My gaze wandered everywhere save the roll cart beside my desk, covered in liquor bottles. All of them had alcohol left in them and had since I’d inherited the position from Christina. For a moment, the urge to reach out my hand and snatch one up was maddening, an itch everywhere at once that cried out to be scrat
ched.
Control my basest urges, Sanctuary had said. Right. I had to be in control of the little shit so I could master the big shit.
“I’m going to refill the generators,” I said, rising.
“Pop back to Earth for a minute and call Dieter and Stefan,” Kate added. “They sent me a text earlier and want to talk about a job with you.”
“Couldn’t they have just texted me directly?”
Kate crossed her arms. “Dieter says you’ve been ignoring them.”
“I have,” I admitted, “and it would have been nice to keep ignoring them.”

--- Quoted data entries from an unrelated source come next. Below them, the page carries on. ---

Lemma CheckData_spec :
  CheckData array gndx gndy offsx offsy ndx ndy step rank = true <->
  forall j i, 0 <= j < ndx -> 0 <= i < ndy ->
    exists v, load array (j * ndy + i) = Some v /\
              feqb v (expected_value gndx gndy offsx offsy step j i) = true.
Proof.
  unfold CheckData.
  assert (H : checked ndx 0
                (for_range ndx
                   (fun j => for_range ndy
                      (check_cell array gndx gndy offsx offsy step j))
                   (0, true))).
  { replace ndx with (Z.max 0 ndx) at 1 by lia.
    apply (for_range_inv (fun J => checked J 0)).
    - split; [simpl; lia|]. split; [|reflexivity]. intros _ j i [?|?]; lia.
    - intros J t HJ Ht.
      destruct (check_row_inv J t HJ Ht) as (H1 & H2).
      split; [rewrite H1; lia|]. rewrite H2. split.
      + intros Hall j i Hji. apply Hall.
        destruct (Z.eq_dec j J) as [->|]; [right; lia|left; lia].
      + intros Hall j i Hji. apply Hall.
        destruct Hji as [?|?]; [left; lia|lia]. }
  destruct H as (_ & ->). split.
  - intros Hall j i Hj Hi. apply Hall. left. lia.
  - intros Hall j i [[Hj Hi]|[_ ?]]; [apply Hall; assumption|lia].
Qed.
End CheckLoop.

(** ** binary32: the values of [GetValue] are never NaN *)

Section Float32.
(** * Unraid GraphQL API client: a shallow embedding of [unraid_api_client.py]

    The client is a thin layer over the [requests] HTTP library.  The
    embedding keeps the program's own logic (redirect discovery, the query
    executor, the operation catalog and the command-line dispatcher of
    [main]) executable, and threads the two effects the program has, the
    HTTP exchanges and the lines printed on standard output, through an
    explicit world state.  What the remote server and the [requests]
    library answer is given by an environment. *)

From Stdlib Require Import ZArith String Ascii List Bool Lia.
From stdpp Require Import base option list gmap strings pretty.

Local Open Scope Z_scope.

(** ** Strings *)

(** The double quote character, for query texts that embed quoted values. *)
Definition dq : string := String "034"%char EmptyString.

(** [str.lower] on the ASCII range, as used for HTTP header names. *)
Definition lower_char (c : ascii) : ascii :=
  let n := nat_of_ascii c in
  if (Nat.leb 65 n && Nat.leb n 90)%bool then ascii_of_nat (n + 32) else c.

Fixpoint lower (s : string) : string :=
  match s with
  | EmptyString => EmptyString
  | String c r => String (lower_char c) (lower r)
  end.

(** Truth value of an [Optional[str]]: [None] and the empty string are false. *)
Definition truthy_str (o : option string) : bool :=
  match o with
  | Some (String _ _) => true
  | _ => false
  end.

(** [str(o)] for an [Optional[str]], as [%s] and f-strings format it. *)
Definition str_of (o : option string) : string :=
  match o with
  | Some s => s
  | None => "None"
  end.
(** * post.py: displacement post-processing for CalculiX OUTPUT=3D results

    A shallow embedding of [post.py] and the properties of its four stages
    ([read_displacements], [read_expansion], [new_displacements], [splice])
    and of its entry point [main].

    Python values are modelled as follows.
    - [int] is [Z].
    - [str] is a list of Unicode code points ([list N]).
    - [float] is [spec_float] (sign, mantissa, binary exponent).
    - tuples and lists are [list]; a [dict] with integer keys is a [gmap Z].
    - a raised exception is the [Raise] branch of [result]. *)

From Stdlib Require Import ZArith List Ascii String DecimalString DecimalPos.
From Stdlib Require Import Floats.SpecFloat.
From stdpp Require Import gmap list sorting.

Local Open Scope Z_scope.

(** ** Exceptions and results *)

Abbreviation str := (list N).

Inductive exn :=
| FileNotFoundError (path : str)
| IndexError
| KeyError (key : Z)
| ValueError (msg : str)
| ConversionError (text : str)   (* the ValueError of int() and float() *)
| UnpackError                    (* the ValueError of tuple unpacking *)
| SystemExit (code : Z).

Inductive result (A : Type) :=
| Ok (a : A)
| Raise (e : exn).
Arguments Ok {A} a.
Arguments Raise {A} e.

#[global] Instance result_ret : MRet result := @Ok.
#[global] Instance result_bind : MBind result := fun A B f r =>
  match r with
  | Ok a => f a
  | Raise e => Raise e
  end.

(** [for x in l: s = body(s, x)], stopping at the first exception. *)
Fixpoint for_ {A S : Type} (body : S → A → result S) (s : S) (l : list A)
  : result S :=
  match l with
  | [] => Ok s
  | a :: l' => s' ← body s a; for_ body s' l'
  end.

(** [[f(x) for x in l]], stopping at the first exception. *)
Fixpoint comprehension {A B : Type} (f : A → result B) (l : list A)
  : result (list B) :=
  match l with
  | [] => Ok []
  | a :: l' => b ← f a; bs ← comprehension f l'; Ok (b :: bs)
  end.

(** ** Sequences and dictionaries *)

(** [l[i]] on a tuple or list: a negative index counts from the end. *)
Definition getitem {A : Type} (l : list A) (i : Z) : result A :=
  let len := Z.of_nat (length l) in
  let i' := if i <? 0 then i + len else i in
  if (i' <? 0) || (len <=? i') then Raise IndexError
  else match l !! Z.to_nat i' with
       | Some a => Ok a
       | None => Raise IndexError
       end.

(** [enumerate(l)] *)
Definition enumerate {A : Type} (l : list A) : list (Z * A) :=
  imap (fun i a => (Z.of_nat i, a)) l.

(** [d[k]] on a dict *)
Definition dict_getitem {V : Type} (d : gmap Z V) (k : Z) : result V :=
  match d !! k with
  | Some v => Ok v
  | None => Raise (KeyError k)
  end.

(** [sorted(list(d.keys()))] *)
Definition sorted_keys {V : Type} (d : gmap Z V) : list Z :=
  merge_sort Z.le (map_to_list d).*1.

(** ** The expansion records *)

Module Expansion.
(** The [types.SimpleNamespace] built by [read_expansion]. *)
Record t := mk { element : Z; orig : list Z; new : list Z }.

#[global] Instance eq_dec : EqDecision t.
Proof. solve_decision. Defined.
End Expansion.

(** ** new_displacements *)

(** The table from expanded-element slots to original-element slots. *)
Definition mapping : gmap Z Z :=
  list_to_map
    [ (0, 0); (1, 1); (2, 2); (3, 0); (4, 1); (5, 2); (6, 3); (7, 4);
      (8, 5); (9, 3); (10, 4); (11, 5); (12, 0); (13, 1); (14, 2) ].

Section new_displacements.
Context {D : Type}.   (* a displacement: whatever [orig] holds *)

(** The body of the inner loop:
    [if n not in newdisp: newdisp[n] = orig[org[mapping[x]]-1]]. *)
Definition assign (orig : list D) (org : list Z) (newdisp : gmap Z D)
    (xn : Z * Z) : result (gmap Z D) :=
  let '(x, n) := xn in
  match newdisp !! n with
  | Some _ => Ok newdisp
  | None =>
      j ← dict_getitem mapping x;
      o ← getitem org j;
      d ← getitem orig (o - 1);
      Ok (<[n := d]> newdisp)
  end.

(** The body of the outer loop. *)
Definition expand (orig : list D) (newdisp : gmap Z D) (e : Expansion.t)
  : result (gmap Z D) :=
  let org := Expansion.orig e in
  let new := Expansion.new e in
  for_ (assign orig org) newdisp (enumerate new).

Definition new_displacements (orig : list D) (expansion : list Expansion.t)
  : result (list (Z * D)) :=
  newdisp ← for_ (expand orig) ∅ expansion;
  let idx := sorted_keys newdisp in
  comprehension (fun i => d ← dict_getitem newdisp i; Ok (i, d)) idx.
End new_displacements.

(** The table of [mapping], slot by slot. *)
Definition table : list Z := [0; 1; 2; 0; 1; 2; 3; 4; 5; 3; 4; 5; 0; 1; 2].

(** The loops meet the new-node id [n] for the first time at slot [x] of
    the record [e], which is the record number [i]: no earlier record holds
    [n], and no earlier slot of [e] does. *)
Definition first_seen (expansion : list Expansion.t) (i : nat)
    (e : Expansion.t) (x : nat) (n : Z) : Prop :=
  expansion !! i = Some e
  ∧ Expansion.new e !! x = Some n
  ∧ (n ∉ take x (Expansion.new e))
  ∧ Forall (fun e' => n ∉ Expansion.new e') (take i expansion).

#[global] Instance first_seen_dec expansion i e x n :
  Decision (first_seen expansion i e x n).
Proof. unfold first_seen. apply _. Defined.

(** A record that [new_displacements] can process over [len] original
    displacements: at most 15 new nodes, at least 6 original nodes, and
    every original node id within the range of the indices of a tuple of
    length [len]. *)
Definition well_formed (len : nat) (e : Expansion.t) : Prop :=
  (length (Expansion.new e) ≤ 15)%nat
  ∧ (6 ≤ length (Expansion.orig e))%nat
  ∧ Forall (fun o => 1 - Z.of_nat len ≤ o ≤ Z.of_nat len) (Expansion.orig e).

(** Two records that share the new nodes 9 and 7, over three original
    nodes whose displacements are written as plain numbers. *)
Definition ex_e1 : Expansion.t := Expansion.mk 1 [1; 2; 3; 1; 2; 3] [9; 8; 7].
Definition ex_e2 : Expansion.t :=
  Expansion.mk 2 [3; 3; 3; 3; 3; 3] [7; 5; 9; 4].
Definition ex_orig : list Z := [100; 200; 300].
Definition ex_out : list (Z * Z) :=
  [(4, 300); (5, 300); (7, 300); (8, 200); (9, 100)].


(** ** Text *)

(** An ASCII literal as a [str]. *)
Definition lit (s : string) : str := N_of_ascii <$> list_ascii_of_string s.

Definition newline : N := 10%N.

(** The characters [str.strip] and [str.split] treat as white space. *)
Definition is_space (c : N) : bool :=
  ((9 <=? c) && (c <=? 13) || (28 <=? c) && (c <=? 32)
   || (c =? 133) || (c =? 160) || (c =? 5760)
   || (8192 <=? c) && (c <=? 8202) || (c =? 8232) || (c =? 8233)
   || (c =? 8239) || (c =? 8287) || (c =? 12288))%N.

Fixpoint lstrip (s : str) : str :=
  match s with
  | c :: s' => if is_space c then lstrip s' else s
  | [] => []
  end.

(** [s.strip()] *)
Definition strip (s : str) : str := reverse (lstrip (reverse (lstrip s))).

Fixpoint split_go (word : str) (s : str) : list str :=
  match s with
  | [] => match word with [] => [] | _ => [reverse word] end
  | c :: s' =>
      if is_space c
      then match word with
           | [] => split_go [] s'
           | _ => reverse word :: split_go [] s'
           end
      else split_go (c :: word) s'
  end.

(** [s.split()] *)
Definition split (s : str) : list str := split_go [] s.

(** [s.startswith(p)] *)
Fixpoint startswith (s p : str) : bool :=
  match p, s with
  | [], _ => true
  | a :: p', b :: s' => (a =? b)%N && startswith s' p'
  | _ :: _, [] => false
  end.

(** [sub in s] *)
Fixpoint contains (sub s : str) : bool :=
  startswith s sub || match s with
                      | [] => false
                      | _ :: s' => contains sub s'
                      end.

(** [str(n)] for an int *)
Definition str_of_int (n : Z) : str :=
  lit (NilZero.string_of_int (Z.to_int n)).

(** Right-justify in [width] columns, as [:>width] does. *)
Definition rjust (width : nat) (s : str) : str :=
  replicate (width - length s) 32%N ++ s.

(** The lines of a text, each with its terminator, as [readlines] gives
    them. A text is what Python's text layer presents: decoded, and with
    line ends already translated to the newline character. *)
Fixpoint readlines (s : str) : list str :=
  match s with
  | [] => []
  | c :: s' =>
      if (c =? newline)%N then [c] :: readlines s'
      else match readlines s' with
           | [] => [[c]]
           | ln :: lns => (c :: ln) :: lns
           end
  end.

(** [l[start:stop]] *)
Definition slice {A : Type} (l : list A) (start stop : Z) : list A :=
  let len := Z.of_nat (length l) in
  let clamp i := if i <? 0 then Z.max 0 (i + len) else Z.min i len in
  let a := clamp start in
  let b := clamp stop in
  take (Z.to_nat (b - a)) (drop (Z.to_nat a) l).

(** [l[start:]] and [l[:stop]] *)
Definition slice_from {A : Type} (l : list A) (start : Z) : list A :=
  slice l start (Z.of_nat (length l)).
Definition slice_to {A : Type} (l : list A) (stop : Z) : list A :=
  slice l 0 stop.

(** [[n for n, x in enumerate(l) if p(x)]] *)
Definition indices {A : Type} (p : A → bool) (l : list A) : list Z :=
  (filter (fun nx => p nx.2 = true) (enumerate l)).*1.

(** The same for a list whose first element has the number [k]. *)
Definition numbered {A : Type} (k : nat) (l : list A) : list (Z * A) :=
  imap (fun i a => (Z.of_nat (k + i), a)) l.
Definition indices_from {A : Type} (p : A → bool) (k : nat) (l : list A)
  : list Z :=
  (filter (fun nx : Z * A => p nx.2 = true) (numbered k l)).*1.

(** ** Formatting a float with the format specification [" 11.5E"] *)

(** The decimal exponent of [a/b >= 1]: the largest [k] with
    [b * 10^k <= a], searched upwards from [k]. *)
Fixpoint exp_up (fuel : nat) (a b k : Z) : Z :=
  match fuel with
  | O => k
  | S fuel' => if b * 10 ^ (k + 1) <=? a then exp_up fuel' a b (k + 1) else k
  end.

(** For [a/b < 1]: the smallest [j] with [b <= a * 10^j], searched
    upwards from [j]. *)
Fixpoint exp_down (fuel : nat) (a b j : Z) : Z :=
  match fuel with
  | O => j
  | S fuel' => if b <=? a * 10 ^ j then j else exp_down fuel' a b (j + 1)
  end.

Definition decimal_exponent (a b : Z) : Z :=
  if b <=? a then exp_up (Z.to_nat (Z.log2 a) + 1) a b 0
  else - exp_down (Z.to_nat (Z.log2 b) + 1) a b 1.

(** [num/den] rounded to the nearest integer, ties to even. *)
Definition round_half_even (num den : Z) : Z :=
  let q := num / den in
  let r := num mod den in
  if 2 * r <? den then q
  else if den <? 2 * r then q + 1
  else if Z.even q then q else q + 1.

(** [m * 2^e] as six significant decimal digits [d] and a decimal
    exponent [k]: the value rounds to [d * 10^(k-5)]. *)
Definition sci6 (m : positive) (e : Z) : Z * Z :=
  let a := if 0 <=? e then Z.pos m * 2 ^ e else Z.pos m in
  let b := if 0 <=? e then 1 else 2 ^ (- e) in
  let k := decimal_exponent a b in
  let d := if k <=? 5 then round_half_even (a * 10 ^ (5 - k)) b
           else round_half_even a (b * 10 ^ (k - 5)) in
  if d =? 1000000 then (100000, k + 1) else (d, k).

Definition digit (d : Z) : N := (48 + Z.to_N (d mod 10))%N.

(** The text of the digits [d] at exponent [k]: [D.DDDDDE+XX]. *)
Definition sci_text (d k : Z) : str :=
  [digit (d / 100000); 46%N; digit (d / 10000); digit (d / 1000);
   digit (d / 100); digit (d / 10); digit d; 69%N;
   (if k <? 0 then 45%N else 43%N)]
  ++ (if Z.abs k <? 10 then [48%N] else []) ++ str_of_int (Z.abs k).

(** [format(x, " 11.5E")]: a space or a minus sign, then the number with
    five digits after the point and an exponent of at least two digits,
    right-justified in at least 11 columns. *)
Definition format_E (x : spec_float) : str :=
  rjust 11
    match x with
    | S754_zero s => (if s then 45%N else 32%N) :: sci_text 0 0
    | S754_infinity s => (if s then 45%N else 32%N) :: lit "INF"
    | S754_nan => 32%N :: lit "NAN"
    | S754_finite s m e =>
        let '(d, k) := sci6 m e in
        (if s then 45%N else 32%N) :: sci_text d k
    end.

Dieter had a knack for telling if someone was possessed, and I really didn’t want to risk that right now. It was nice they were stepping up their side-business of tossing out particularly vicious demons, but I still had problems trusting them. They were, after all, demons themselves.
“It’s a paying job,” Kate added with a roll of her eyes.
“Oh,” I said, heading to the door. “Well, that’s a little different. Sure. I’ll buzz Heckle and Jeckle. Then I plan on foraging for whatever last remaining junk food we have left around here. After the crap I put up with today, I want to wallow in something with trans fat.”
“I polished off all the chips,” Kate said, drumming her heels against the desk. She flashed me a wicked grin. “All that’s left are pretzels and Saltine crackers.”
I held back a groan. “I guess I should head back to Earth and pick up a few groceries.” I pondered how much cash I had in my too-empty pocket. I’d already let my apartment go and was living full-time in the crappy little cul-de-sac called Sanctuary at this point. There wasn’t much farther I could stretch things. “Rice and beans, I guess. I always wondered what it would be like to be a pirate. Good chance I’ll get scurvy at this rate. Pirate Commander Samuel.”
“Samuel isn’t a good pirate name. You’ll have to pick out something that strikes fear in the hearts of people.”
“It’s Interdimensional Pirate Commander Samuel,” I pointed out. “On account of me living in two dimensions and all. Okay. I’ll go grab a few more supplies, then figure out a way to make more money so I’m not taking hand-outs from demons. Maybe sell my liver.”